En conjunto, parecía un campechano hombre de campo, pues enseguida se presentó como si en lugar de encontrarse en medio de ninguna parte y todavía en peligro estuvieran en medio de la plaza del pueblo. Indudablemente, cachaza no le faltaba. De hecho, su presencia infundía serenidad y confianza: Había que estar mal de la cabeza para pelear contra Rassen Lohan. O eso o ser una auténtica máquina de matar.

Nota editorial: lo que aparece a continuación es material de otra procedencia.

Lemma acceptHeader_ok D s t hdr flags : ok D s t -> un_header W (BlockHash DoubleHash hdr) = Some hdr -> has_flag flags BFFastAdd = false ->
  exists s' r, acceptHeader hdr flags s = (s', r) /\ ok D s' t /\ extends (arenaOf s) (arenaOf s') /\ blocksOf s' = blocksOf s.
Proof.
  intros H Hhdr Hfast. pose proof (co_core H) as Hc. pose proof (core_arena s t Hc) as Hw.
  assert (Hfail : forall r : outcome ruleErr bool, exists s' r', (s, r) = (s', r') /\ ok D s' t /\ extends (arenaOf s) (arenaOf s') /\ blocksOf s' = blocksOf s).
  { intros r. exists s, r. split; [reflexivity|]. split; [exact H|]. split; [apply extends_refl | reflexivity]. }
  unfold maybeAcceptBlockHeader. rewrite get_bind. set (found := LookupNode (ch_index s) (BlockHash DoubleHash hdr)).
  assert (Hknown : exists r, match found with None => retM false | Some node =>
      do! _ := liftM (checkKnownInvalidBlock (NodeStatus (ch_index s) node)) in
      retM (contains (arenaOf s) (ch_bestHeader s) node) end s = (s, r)).
  { destruct found; [|eauto]. unfold bindM, liftM. destruct (checkKnownInvalidBlock _); eauto. }
  destruct Hknown as [[known| |] Ek]; unfold bindM at 1; rewrite Ek; [|apply Hfail..]. destruct known; [apply Hfail|].
  unfold liftM at 1. unfold bindM at 1. destruct (checkBlockHeaderSanity _ _ _ _ _); [|apply Hfail..].
  destruct (LookupNode (ch_index s) (bh_PrevBlock hdr)) as [p|] eqn:Ep; [|apply Hfail].
  destruct (io_sound _ (to_index _ (ck_tree Hc)) _ _ Ep) as [Hp Ehp]. destruct (KnownInvalid _); [apply Hfail|].
  unfold liftM at 1. unfold bindM at 1. destruct (checkBlockHeaderContext _ _ _ _ _ _ _ _) as [cs| |] eqn:Ec; [|apply Hfail..].
  pose proof (checkBlockHeaderContext_time _ _ _ _ _ _ _ Hfast Ec) as Htime. unfold modifyM at 1. unfold bindM at 1.
  assert (H1 : ok D (with_checkpoint s cs) t) by (apply (checkpoint_ok D s t (ch_deployments s) cs H (ck_votes Hc))).
  set (s1 := with_checkpoint s cs) in *.
  assert (Hnode : exists s2 x, match found with Some node => retM node | None =>
      let (a, id) := newBlockNode DoubleHash (arenaOf s) hdr (Some p) in
      modifyM (fun s0 => with_index s0 (AddNode (mkIndex a (bi_index (ch_index s)) (bi_dirty (ch_index s))) id)) ;! retM id end s1 = (s2, Ok x) /\
    ok D s2 t /\ extends (arenaOf s) (arenaOf s2) /\ blocksOf s2 = blocksOf s /\ (x < List.length (arenaOf s2))%nat).
  { destruct found as [x|] eqn:Ef.
    - destruct (io_sound _ (to_index _ (ck_tree Hc)) _ _ Ef) as [Hx _]. exists s1, x. split; [reflexivity|]. split; [exact H1|]. split; [apply extends_refl|]. split; [reflexivity | exact Hx].
    - assert (Hlt : height_of (arenaOf s) p < maxViewHeight).
      { destruct (un_next _ _ HW _ _ Hhdr) as [E1 E2]. rewrite <- Ehp in E1. rewrite <- (proj1 (links_height DoubleHash W HW _ Hw (ck_links Hc) p Hp)) in E1. lia. }
      pose proof (new_node_ok D s1 t hdr p statusNone H1 Hp Hlt Ef Htime Hhdr (eq_sym Ehp) eq_refl) as H2.
      eexists _, _. split; [reflexivity|]. split; [exact H2|]. split; [apply extends_app|]. split; [reflexivity|]. cbn [with_index ch_index AddNode addNode bi_nodes]. rewrite length_app. cbn. lia. }
  destruct Hnode as (s2 & x & E2 & H2 & He & Hb & Hx). rewrite (bind_Ok _ _ _ _ _ E2), (bind_Ok _ _ _ _ _ (flushToDB_eq s2)).
  destruct (selectHeader_ok D (flushed s2) t x (bh_PrevBlock hdr) (chain_flushed ParsePubKey DoubleHash params Hvp W D s2 t H2) Hx) as (s3 & r & E3 & H3 & [Ea Eb]).
  exists s3, r. split; [exact E3|]. split; [exact H3|]. rewrite Ea. split; [exact He | now rewrite Eb].
Qed.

Decorum buscó a Milagro, quien, siempre más lista que su ama, se había mantenido a salvo simplemente quedándose allá, lejos de los posibles depredadores. El señor Lohan, por su parte, silbó llamando a su caballo y montó sobre él. No hacía falta ni preguntar: ¿adónde podían ir, sino a Villa Oscura?.

Cabalgaron a paso de tortuga por expresa petición de la mujer, quien no podía anotar en su currículum vítae el tener dotes de amazona sin mentir descaradamente.

El rítmico golpeteo de cascos sobre el empedrado se superponía a los desasosegantes sonidos que les llegaban desde todas partes a su alrededor: susurros, chasquidos, murmullos, gorjeos, siseos... Si uno miraba hacia la foresta que les rodeaba esforzando la vista, podía distinguir centelleantes pares, e incluso tríos, de ojos con todas las formas, colores y medidas posibles.

La señorita Butler, arrebujada en su capa, agotada y alerta, respondía con poco más que monosílabos a las preguntas del señor Lohan, pues le parecían un tanto indiscretas y extemporáneas. En fin... sí.. ciertamente el hombre acababa de sacarla de un apuro gordísimo y eso, pero... ¿acaso se conocían? ¿habían comido del mismo plato?. Tenía la esperanza de que el luchador captara por su tono y lo evasivo de sus contestaciones que no estaba para galanterías, pero comprobó que su rescatador no era un licenciado en discreción.

- Pues yo, señorita, soy escolta. - Comentó con calma el guerrero - Trabajo para la Casa Markov. Protejo a las dos hijas del Cabeza de Familia.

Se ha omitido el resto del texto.